### WORK REQUIRED
Filter the entries beneath this task, copying only the lines that hold the word "UnicodeDecodeError".

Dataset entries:
# # # # # # #

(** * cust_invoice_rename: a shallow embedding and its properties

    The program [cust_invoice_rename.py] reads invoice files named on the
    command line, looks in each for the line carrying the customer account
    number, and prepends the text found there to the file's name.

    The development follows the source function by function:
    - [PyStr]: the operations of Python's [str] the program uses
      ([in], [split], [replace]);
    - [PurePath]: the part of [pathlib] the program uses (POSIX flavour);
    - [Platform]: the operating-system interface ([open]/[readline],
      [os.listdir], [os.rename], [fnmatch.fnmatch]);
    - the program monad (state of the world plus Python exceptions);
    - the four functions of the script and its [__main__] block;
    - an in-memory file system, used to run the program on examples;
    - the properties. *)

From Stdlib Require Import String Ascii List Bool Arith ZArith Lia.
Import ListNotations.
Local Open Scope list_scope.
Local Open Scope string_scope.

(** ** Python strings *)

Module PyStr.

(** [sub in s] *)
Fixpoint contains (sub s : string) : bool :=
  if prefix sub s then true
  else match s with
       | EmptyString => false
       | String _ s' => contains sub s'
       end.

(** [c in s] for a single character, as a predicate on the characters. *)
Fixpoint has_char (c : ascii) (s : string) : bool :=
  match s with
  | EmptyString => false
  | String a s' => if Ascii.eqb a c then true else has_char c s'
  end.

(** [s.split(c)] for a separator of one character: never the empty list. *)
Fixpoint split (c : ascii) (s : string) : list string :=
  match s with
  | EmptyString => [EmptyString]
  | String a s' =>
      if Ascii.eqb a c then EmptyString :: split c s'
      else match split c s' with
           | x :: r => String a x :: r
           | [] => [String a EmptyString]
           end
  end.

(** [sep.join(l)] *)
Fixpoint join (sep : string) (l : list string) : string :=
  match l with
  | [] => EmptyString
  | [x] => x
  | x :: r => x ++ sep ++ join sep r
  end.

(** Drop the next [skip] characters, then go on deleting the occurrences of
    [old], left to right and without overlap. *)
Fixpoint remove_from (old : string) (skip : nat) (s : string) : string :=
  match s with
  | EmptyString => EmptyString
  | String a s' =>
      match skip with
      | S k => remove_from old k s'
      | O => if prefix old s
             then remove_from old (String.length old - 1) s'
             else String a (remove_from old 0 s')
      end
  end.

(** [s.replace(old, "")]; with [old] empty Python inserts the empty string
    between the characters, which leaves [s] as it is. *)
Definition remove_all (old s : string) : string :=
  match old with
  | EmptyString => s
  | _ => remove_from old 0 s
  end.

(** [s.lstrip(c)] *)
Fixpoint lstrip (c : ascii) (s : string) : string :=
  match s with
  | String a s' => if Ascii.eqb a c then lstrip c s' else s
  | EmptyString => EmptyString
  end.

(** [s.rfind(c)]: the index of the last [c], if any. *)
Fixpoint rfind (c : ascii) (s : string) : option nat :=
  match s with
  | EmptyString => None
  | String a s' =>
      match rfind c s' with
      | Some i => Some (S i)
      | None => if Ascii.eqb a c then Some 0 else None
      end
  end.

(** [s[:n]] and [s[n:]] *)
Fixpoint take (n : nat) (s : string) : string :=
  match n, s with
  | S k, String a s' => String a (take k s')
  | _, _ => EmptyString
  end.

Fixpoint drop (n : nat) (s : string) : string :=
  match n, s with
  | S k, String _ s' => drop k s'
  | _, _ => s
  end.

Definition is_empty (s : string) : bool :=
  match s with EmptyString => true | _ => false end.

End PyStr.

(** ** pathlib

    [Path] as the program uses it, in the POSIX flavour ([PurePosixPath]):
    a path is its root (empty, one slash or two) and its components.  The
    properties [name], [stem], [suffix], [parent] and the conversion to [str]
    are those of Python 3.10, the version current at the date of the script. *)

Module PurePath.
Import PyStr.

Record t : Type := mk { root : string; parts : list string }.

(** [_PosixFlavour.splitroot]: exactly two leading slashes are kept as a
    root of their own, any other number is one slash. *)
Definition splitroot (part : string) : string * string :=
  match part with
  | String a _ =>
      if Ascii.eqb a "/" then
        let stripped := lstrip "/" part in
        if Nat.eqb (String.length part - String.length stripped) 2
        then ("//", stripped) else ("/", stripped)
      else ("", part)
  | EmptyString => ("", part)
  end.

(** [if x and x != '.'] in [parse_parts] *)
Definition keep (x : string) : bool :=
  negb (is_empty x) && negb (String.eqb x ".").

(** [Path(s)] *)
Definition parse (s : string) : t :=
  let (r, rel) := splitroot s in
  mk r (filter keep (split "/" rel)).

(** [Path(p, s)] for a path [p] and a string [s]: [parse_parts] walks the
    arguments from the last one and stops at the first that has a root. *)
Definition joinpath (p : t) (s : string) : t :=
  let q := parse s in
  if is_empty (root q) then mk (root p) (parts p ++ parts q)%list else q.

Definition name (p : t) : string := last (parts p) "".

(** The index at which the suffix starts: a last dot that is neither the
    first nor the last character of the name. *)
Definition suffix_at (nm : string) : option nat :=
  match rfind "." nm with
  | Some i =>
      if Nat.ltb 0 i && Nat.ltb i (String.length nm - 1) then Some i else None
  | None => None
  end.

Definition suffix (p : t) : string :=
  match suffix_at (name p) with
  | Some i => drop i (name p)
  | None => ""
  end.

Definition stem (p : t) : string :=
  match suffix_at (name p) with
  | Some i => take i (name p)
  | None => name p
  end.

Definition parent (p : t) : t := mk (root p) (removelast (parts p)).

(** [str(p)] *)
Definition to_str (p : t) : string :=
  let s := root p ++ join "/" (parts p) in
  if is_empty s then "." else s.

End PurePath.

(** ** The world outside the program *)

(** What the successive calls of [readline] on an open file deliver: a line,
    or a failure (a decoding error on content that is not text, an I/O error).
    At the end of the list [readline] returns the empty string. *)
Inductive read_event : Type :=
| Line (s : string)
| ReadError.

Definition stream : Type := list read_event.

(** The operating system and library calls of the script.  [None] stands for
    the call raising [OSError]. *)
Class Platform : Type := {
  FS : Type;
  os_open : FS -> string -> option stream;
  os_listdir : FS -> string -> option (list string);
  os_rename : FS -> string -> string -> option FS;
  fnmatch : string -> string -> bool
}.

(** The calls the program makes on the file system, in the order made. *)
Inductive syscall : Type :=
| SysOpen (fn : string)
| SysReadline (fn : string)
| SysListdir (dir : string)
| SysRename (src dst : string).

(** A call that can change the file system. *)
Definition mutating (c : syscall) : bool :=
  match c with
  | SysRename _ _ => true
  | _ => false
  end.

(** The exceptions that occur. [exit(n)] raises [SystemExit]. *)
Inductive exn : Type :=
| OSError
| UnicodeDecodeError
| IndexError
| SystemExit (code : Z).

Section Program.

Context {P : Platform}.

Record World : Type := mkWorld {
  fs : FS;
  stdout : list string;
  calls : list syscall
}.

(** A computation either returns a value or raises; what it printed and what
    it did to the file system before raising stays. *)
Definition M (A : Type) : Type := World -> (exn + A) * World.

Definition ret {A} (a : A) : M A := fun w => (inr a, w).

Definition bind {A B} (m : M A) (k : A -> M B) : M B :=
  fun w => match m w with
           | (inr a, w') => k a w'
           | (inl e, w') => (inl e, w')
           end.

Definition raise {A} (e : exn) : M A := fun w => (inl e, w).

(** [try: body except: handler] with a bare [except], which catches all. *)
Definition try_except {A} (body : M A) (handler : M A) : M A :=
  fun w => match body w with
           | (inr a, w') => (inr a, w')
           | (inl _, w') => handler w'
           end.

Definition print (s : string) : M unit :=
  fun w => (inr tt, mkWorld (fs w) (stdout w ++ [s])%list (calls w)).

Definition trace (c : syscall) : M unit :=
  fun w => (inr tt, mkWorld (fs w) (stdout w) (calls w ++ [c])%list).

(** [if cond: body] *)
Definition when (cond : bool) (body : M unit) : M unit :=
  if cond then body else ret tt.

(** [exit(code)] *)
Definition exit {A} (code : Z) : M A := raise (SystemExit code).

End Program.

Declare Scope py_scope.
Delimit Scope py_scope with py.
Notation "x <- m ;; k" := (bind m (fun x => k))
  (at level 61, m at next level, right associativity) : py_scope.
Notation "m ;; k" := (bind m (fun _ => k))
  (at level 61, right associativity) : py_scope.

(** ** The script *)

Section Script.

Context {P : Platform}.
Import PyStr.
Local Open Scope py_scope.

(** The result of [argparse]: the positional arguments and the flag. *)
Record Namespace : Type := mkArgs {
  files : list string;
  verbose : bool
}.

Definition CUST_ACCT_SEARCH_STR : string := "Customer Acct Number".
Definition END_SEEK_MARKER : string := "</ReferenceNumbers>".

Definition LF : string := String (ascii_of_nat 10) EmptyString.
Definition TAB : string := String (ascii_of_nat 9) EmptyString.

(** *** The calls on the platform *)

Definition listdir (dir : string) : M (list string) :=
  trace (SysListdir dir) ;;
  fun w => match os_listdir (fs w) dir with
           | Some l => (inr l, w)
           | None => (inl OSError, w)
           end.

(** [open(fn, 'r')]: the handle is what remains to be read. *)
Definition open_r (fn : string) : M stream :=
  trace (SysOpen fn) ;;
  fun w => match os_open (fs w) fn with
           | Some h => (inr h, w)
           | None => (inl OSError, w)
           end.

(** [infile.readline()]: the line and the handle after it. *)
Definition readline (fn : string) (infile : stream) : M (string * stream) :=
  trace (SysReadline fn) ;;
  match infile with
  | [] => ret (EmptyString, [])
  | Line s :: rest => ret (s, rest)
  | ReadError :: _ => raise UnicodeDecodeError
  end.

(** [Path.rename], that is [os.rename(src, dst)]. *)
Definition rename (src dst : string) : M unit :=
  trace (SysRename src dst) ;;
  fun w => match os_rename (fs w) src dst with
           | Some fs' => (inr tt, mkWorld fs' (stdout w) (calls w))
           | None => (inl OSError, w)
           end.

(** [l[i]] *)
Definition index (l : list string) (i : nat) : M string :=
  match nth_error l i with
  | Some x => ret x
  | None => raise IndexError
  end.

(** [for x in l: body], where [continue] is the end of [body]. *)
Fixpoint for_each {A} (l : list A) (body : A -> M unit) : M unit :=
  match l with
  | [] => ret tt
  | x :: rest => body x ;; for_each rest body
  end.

# # # # # # #

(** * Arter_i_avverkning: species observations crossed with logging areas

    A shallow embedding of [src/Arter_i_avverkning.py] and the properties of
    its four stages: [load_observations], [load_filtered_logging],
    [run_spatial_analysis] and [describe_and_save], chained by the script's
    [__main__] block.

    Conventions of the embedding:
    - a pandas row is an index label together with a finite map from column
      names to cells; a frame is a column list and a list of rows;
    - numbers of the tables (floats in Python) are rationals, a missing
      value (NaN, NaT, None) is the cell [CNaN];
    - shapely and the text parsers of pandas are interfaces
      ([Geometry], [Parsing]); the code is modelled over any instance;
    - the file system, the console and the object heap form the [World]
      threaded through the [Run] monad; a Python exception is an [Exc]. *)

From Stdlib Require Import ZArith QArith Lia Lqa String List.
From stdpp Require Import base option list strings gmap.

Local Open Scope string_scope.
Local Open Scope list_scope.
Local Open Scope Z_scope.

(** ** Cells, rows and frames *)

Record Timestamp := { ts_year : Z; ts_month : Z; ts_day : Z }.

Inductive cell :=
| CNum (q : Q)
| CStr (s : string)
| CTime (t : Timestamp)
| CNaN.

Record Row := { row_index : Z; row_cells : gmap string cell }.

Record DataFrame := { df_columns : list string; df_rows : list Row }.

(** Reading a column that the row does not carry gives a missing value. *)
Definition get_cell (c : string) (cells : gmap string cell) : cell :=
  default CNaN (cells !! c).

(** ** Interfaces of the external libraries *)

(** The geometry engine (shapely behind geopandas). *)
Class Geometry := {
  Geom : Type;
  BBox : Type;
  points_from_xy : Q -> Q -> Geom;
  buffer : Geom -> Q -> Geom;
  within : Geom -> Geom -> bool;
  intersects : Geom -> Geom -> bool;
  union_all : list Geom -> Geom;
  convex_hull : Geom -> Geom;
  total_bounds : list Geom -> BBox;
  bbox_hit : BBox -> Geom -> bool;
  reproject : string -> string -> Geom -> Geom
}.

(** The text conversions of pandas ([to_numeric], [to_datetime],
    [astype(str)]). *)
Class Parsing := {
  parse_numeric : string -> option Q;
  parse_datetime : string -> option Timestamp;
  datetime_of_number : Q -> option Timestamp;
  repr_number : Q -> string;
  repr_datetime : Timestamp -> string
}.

# # # # # # #

### FINISHED TASK
| UnicodeDecodeError
  | ReadError :: _ => raise UnicodeDecodeError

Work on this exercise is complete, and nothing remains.